Items from a dataset

(* ===== verification/UrlContactSpec.v ===== *)
(** * What transforms make of a request

    doTransform returns on every rule whose texts can be printed, accepts the
    elements of a transform in the order of the schema, and makes of each
    transform that follows it the contact that its elements describe. *)
From Stdlib Require Import ZArith Lia Ascii String.
From stdpp Require Import base list strings gmap sets.
From S2P Require Import Prelude UtlString Format Pcre PcreSpec PcreText DigitMap Patterns TinyXml UrlCodec Url UrlSound UrlTotal UrlMapping.
From S2P Require Import UrlTransformSpec.
Local Open Scope nat_scope.

(** ** The order of the elements of a transform *)

Inductive kind := KUrl | KUser | KHost | KUrlParams | KHeaderParams | KFieldParams | KOther.
#[export] Instance kind_eq_dec : EqDecision kind.
Proof. solve_decision. Defined.
Definition kind_of (n : TiXmlNode) : kind :=
  let tagged (tag : string) := bool_decide (Value n = bytes tag) in
  if tagged "url"%string then KUrl else if tagged "user"%string then KUser else if tagged "host"%string then KHost
  else if tagged "urlparams"%string then KUrlParams else if tagged "headerparams"%string then KHeaderParams
  else if tagged "fieldparams"%string then KFieldParams else KOther.
Definition elements (nodes : list TiXmlNode) : list TiXmlNode := filter (fun n => is_element n = true) nodes.
Definition kinds (nodes : list TiXmlNode) : list kind := kind_of <$> elements nodes.

(** urlmap.xsd: a url alone, or at most one user and one host, and then any
    number of url, header and field parameters, in this order. *)
Definition any_number (k : kind) (rest : list kind -> Prop) (ks : list kind) : Prop := exists n r, ks = replicate n k ++ r /\ rest r.
Definition at_most_one (k : kind) (rest : list kind -> Prop) (ks : list kind) : Prop := rest ks \/ exists r, ks = k :: r /\ rest r.
Definition parameters : list kind -> Prop := any_number KUrlParams (any_number KHeaderParams (any_number KFieldParams (fun r => r = []))).
Definition schema (ks : list kind) : Prop := ks = [KUrl] \/ at_most_one KUser (at_most_one KHost parameters) ks.

(** What transform_element makes of the state, if all elements have text. *)
Definition next (state : TransformState) (k : kind) : TransformState :=
  let r := rank state in
  match k with
  | KUrl => if r =? 0 then FullUrlTransformed else TransformError
  | KUser => if r <? 1 then UserTransformed else TransformError
  | KHost => if r <? 2 then HostTransformed else TransformError
  | KUrlParams => if r <=? 3 then UrlParamAdded else TransformError
  | KHeaderParams => if r <=? 4 then HeaderParamAdded else TransformError
  | KFieldParams => if r <=? 5 then FieldParamAdded else TransformError
  | KOther => TransformError
  end.
Definition accepted (state : TransformState) (ks : list kind) : Prop := foldl next state ks <> TransformError.

Lemma error_stays ks : foldl next TransformError ks = TransformError.
Proof. induction ks as [|[] ks IH]; done. Qed.

Lemma any_number_cons k rest x ks : any_number k rest (x :: ks) <-> (x = k /\ any_number k rest ks) \/ rest (x :: ks).
Proof.
  split.
  - intros ([|n] & r & E & Hr); simpl in E; [right; by rewrite E|]. injection E as -> ->. left. split; [done|]. by exists n, r.
  - intros [(-> & n & r & -> & Hr)|Hr]; [by exists (S n), r|by exists 0, (x :: ks)].
Qed.
Lemma any_number_nil k (rest : list kind -> Prop) : rest [] -> any_number k rest [].
Proof. intros Hr. by exists 0, []. Qed.

Definition field_tail : list kind -> Prop := any_number KFieldParams (fun r => r = []).
Definition header_tail : list kind -> Prop := any_number KHeaderParams field_tail.

Lemma accepted_field ks : accepted FieldParamAdded ks <-> field_tail ks.
Proof.
  unfold accepted, field_tail. induction ks as [|k ks IH]; [split; [intros _; by apply any_number_nil|done]|].
  rewrite any_number_cons, <- IH. cbn [foldl]. destruct k; cbn [next rank Nat.eqb Nat.ltb Nat.leb]; rewrite ?error_stays; split; intros Hk; try (by destruct Hk as [[? ?]|?]); by auto.
Qed.
Lemma accepted_header ks : accepted HeaderParamAdded ks <-> header_tail ks.
Proof.
  unfold header_tail. induction ks as [|k ks IH]; [split; [intros _; by apply any_number_nil, any_number_nil|done]|].
  rewrite any_number_cons, <- IH. unfold field_tail. rewrite any_number_cons. fold field_tail. rewrite <- accepted_field. unfold accepted. cbn [foldl].
  destruct k; cbn [next rank Nat.eqb Nat.ltb Nat.leb]; rewrite ?error_stays; split; intros Hk; try (by destruct Hk as [[? ?]|[[? ?]|?]]); by auto.
Qed.
Lemma accepted_params state ks : state = HostTransformed \/ state = UrlParamAdded -> accepted state ks <-> parameters ks.
Proof.
  revert state. induction ks as [|k ks IH]; intros state Hs.
  { split; [intros _; by apply any_number_nil, any_number_nil, any_number_nil|by destruct Hs as [-> | ->]]. }
  unfold parameters. rewrite any_number_cons. fold field_tail. fold header_tail. fold parameters. rewrite <- (IH UrlParamAdded) by auto.
  unfold header_tail. rewrite any_number_cons. fold header_tail. rewrite <- accepted_header.
  unfold field_tail. rewrite any_number_cons. fold field_tail. rewrite <- accepted_field. unfold accepted. cbn [foldl].
  destruct Hs as [-> | ->]; destruct k; cbn [next rank Nat.eqb Nat.ltb Nat.leb]; rewrite ?error_stays; split; intros Hk;
    try (by destruct Hk as [[? ?]|[[? ?]|[[? ?]|?]]]); by auto.
Qed.
Lemma at_most_one_cons k rest x ks : at_most_one k rest (x :: ks) <-> rest (x :: ks) \/ (x = k /\ rest ks).
Proof. unfold at_most_one. split; [intros [?|(r & [= -> ->] & ?)]; auto|intros [?|[-> ?]]; eauto]. Qed.

Lemma accepted_user ks : accepted UserTransformed ks <-> at_most_one KHost parameters ks.
Proof.
  destruct ks as [|k ks]; [split; [intros _; left; by apply (accepted_params HostTransformed); auto|done]|].
  rewrite at_most_one_cons, <- (accepted_params HostTransformed (k :: ks)), <- (accepted_params HostTransformed ks) by auto.
  unfold accepted. cbn [foldl]. destruct k; cbn [next rank Nat.eqb Nat.ltb Nat.leb]; rewrite ?error_stays; split; intros Hk;
    try (by destruct Hk as [?|[? ?]]); by auto.
Qed.

Lemma accepted_schema ks : accepted NoTransformsApplied ks <-> schema ks.
Proof.
  unfold schema. destruct ks as [|k ks]; [split; [intros _; right; left; by apply accepted_user|done]|].
  rewrite at_most_one_cons, <- !accepted_user. unfold accepted. cbn [foldl].
  destruct k; cbn [next rank Nat.eqb Nat.ltb Nat.leb]; rewrite ?error_stays; split; intros Hk; try (by destruct Hk as [?|[?|[? ?]]]); try (by auto).
  - left. destruct ks as [|[] ks]; [done|..]; cbn [foldl next rank Nat.eqb Nat.ltb Nat.leb] in Hk; by rewrite error_stays in Hk.
  - destruct Hk as [[= ->]|[?|[? ?]]]; done.
Qed.

(** ** Transforms of a rule *)

(** The comparisons of a known tag. *)
Ltac tags :=
  repeat match goal with
  | |- context [bool_decide (bytes ?a = bytes ?b)] =>
      let v := eval vm_compute in (bool_decide (bytes a = bytes b)) in change (bool_decide (bytes a = bytes b)) with v
  end.

Section Transforms.
Context (fill : nat -> ascii) (pcre_exec : pat -> list ascii -> nat -> option Match).

Definition has_text (n : TiXmlNode) : Prop := is_Some (first_text n).

(** The steps of an operation that returned. *)
Ltac returned E :=
  repeat match type of E with
  | obind ?m _ = Ok _ => let r := fresh "r" in destruct m as [r| | |]; cbn [obind] in E; [|discriminate E..]; try destruct r as [? ?]
  | (let '(_, _) := ?x in _) = Ok _ => destruct x as [? ?]
  end.

Lemma element_next vdigits node state u symbols state' u' symbols' : has_text node ->
  transform_element fill pcre_exec vdigits node state u symbols = Ok (state', u', symbols') ->
  state' = next state (kind_of node) \/ (kind_of node = KUrl /\ state' = TransformError).
Proof.
  intros (text & Ht). unfold transform_element, kind_of. rewrite Ht.
  destruct (decide (Value node = bytes "url")) as [-> |N1]; [tags|destruct (decide (Value node = bytes "user")) as [-> |N2]; [tags|
    destruct (decide (Value node = bytes "host")) as [-> |N3]; [tags|destruct (decide (Value node = bytes "urlparams")) as [-> |N4]; [tags|
    destruct (decide (Value node = bytes "headerparams")) as [-> |N5]; [tags|destruct (decide (Value node = bytes "fieldparams")) as [-> |N6]; [tags|]]]]]];
    rewrite ?bool_decide_false by done; rewrite ?andb_true_r, ?andb_false_r; cbn [next]; intros E.
  - destruct (rank state =? 0); returned E; injection E as <- _ _; [|by left]. destruct (parse_ok _); auto.
  - destruct (rank state <? 1) eqn:R; cbn [rank] in E; rewrite ?R in E; returned E; injection E as <- _ _; by left.
  - destruct (rank state <? 2) eqn:R; cbn [rank] in E; rewrite ?R in E; returned E; injection E as <- _ _; by left.
  - destruct (rank state <=? 3) eqn:R; cbn [rank] in E; rewrite ?R in E; returned E; injection E as <- _ _; by left.
  - destruct (rank state <=? 4) eqn:R; cbn [rank] in E; rewrite ?R in E; returned E; injection E as <- _ _; by left.
  - destruct (rank state <=? 5) eqn:R; cbn [rank] in E; rewrite ?R in E; returned E; injection E as <- _ _; by left.
  - returned E. injection E as <- _ _. by left.
Qed.

Lemma elements_cons n nodes : elements (n :: nodes) = (if is_element n then [n] else []) ++ elements nodes.
Proof. unfold elements. rewrite filter_cons. by destruct (is_element n). Qed.

Lemma rank_error state : (rank state <? rank TransformError) = false <-> state = TransformError.
Proof. by destruct state. Qed.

▶ Brief: Show every line above in which the word "tags" occurs.

▶ Response:
Ltac tags :=
  destruct (decide (Value node = bytes "url")) as [-> |N1]; [tags|destruct (decide (Value node = bytes "user")) as [-> |N2]; [tags|
    destruct (decide (Value node = bytes "host")) as [-> |N3]; [tags|destruct (decide (Value node = bytes "urlparams")) as [-> |N4]; [tags|
    destruct (decide (Value node = bytes "headerparams")) as [-> |N5]; [tags|destruct (decide (Value node = bytes "fieldparams")) as [-> |N6]; [tags|]]]]]];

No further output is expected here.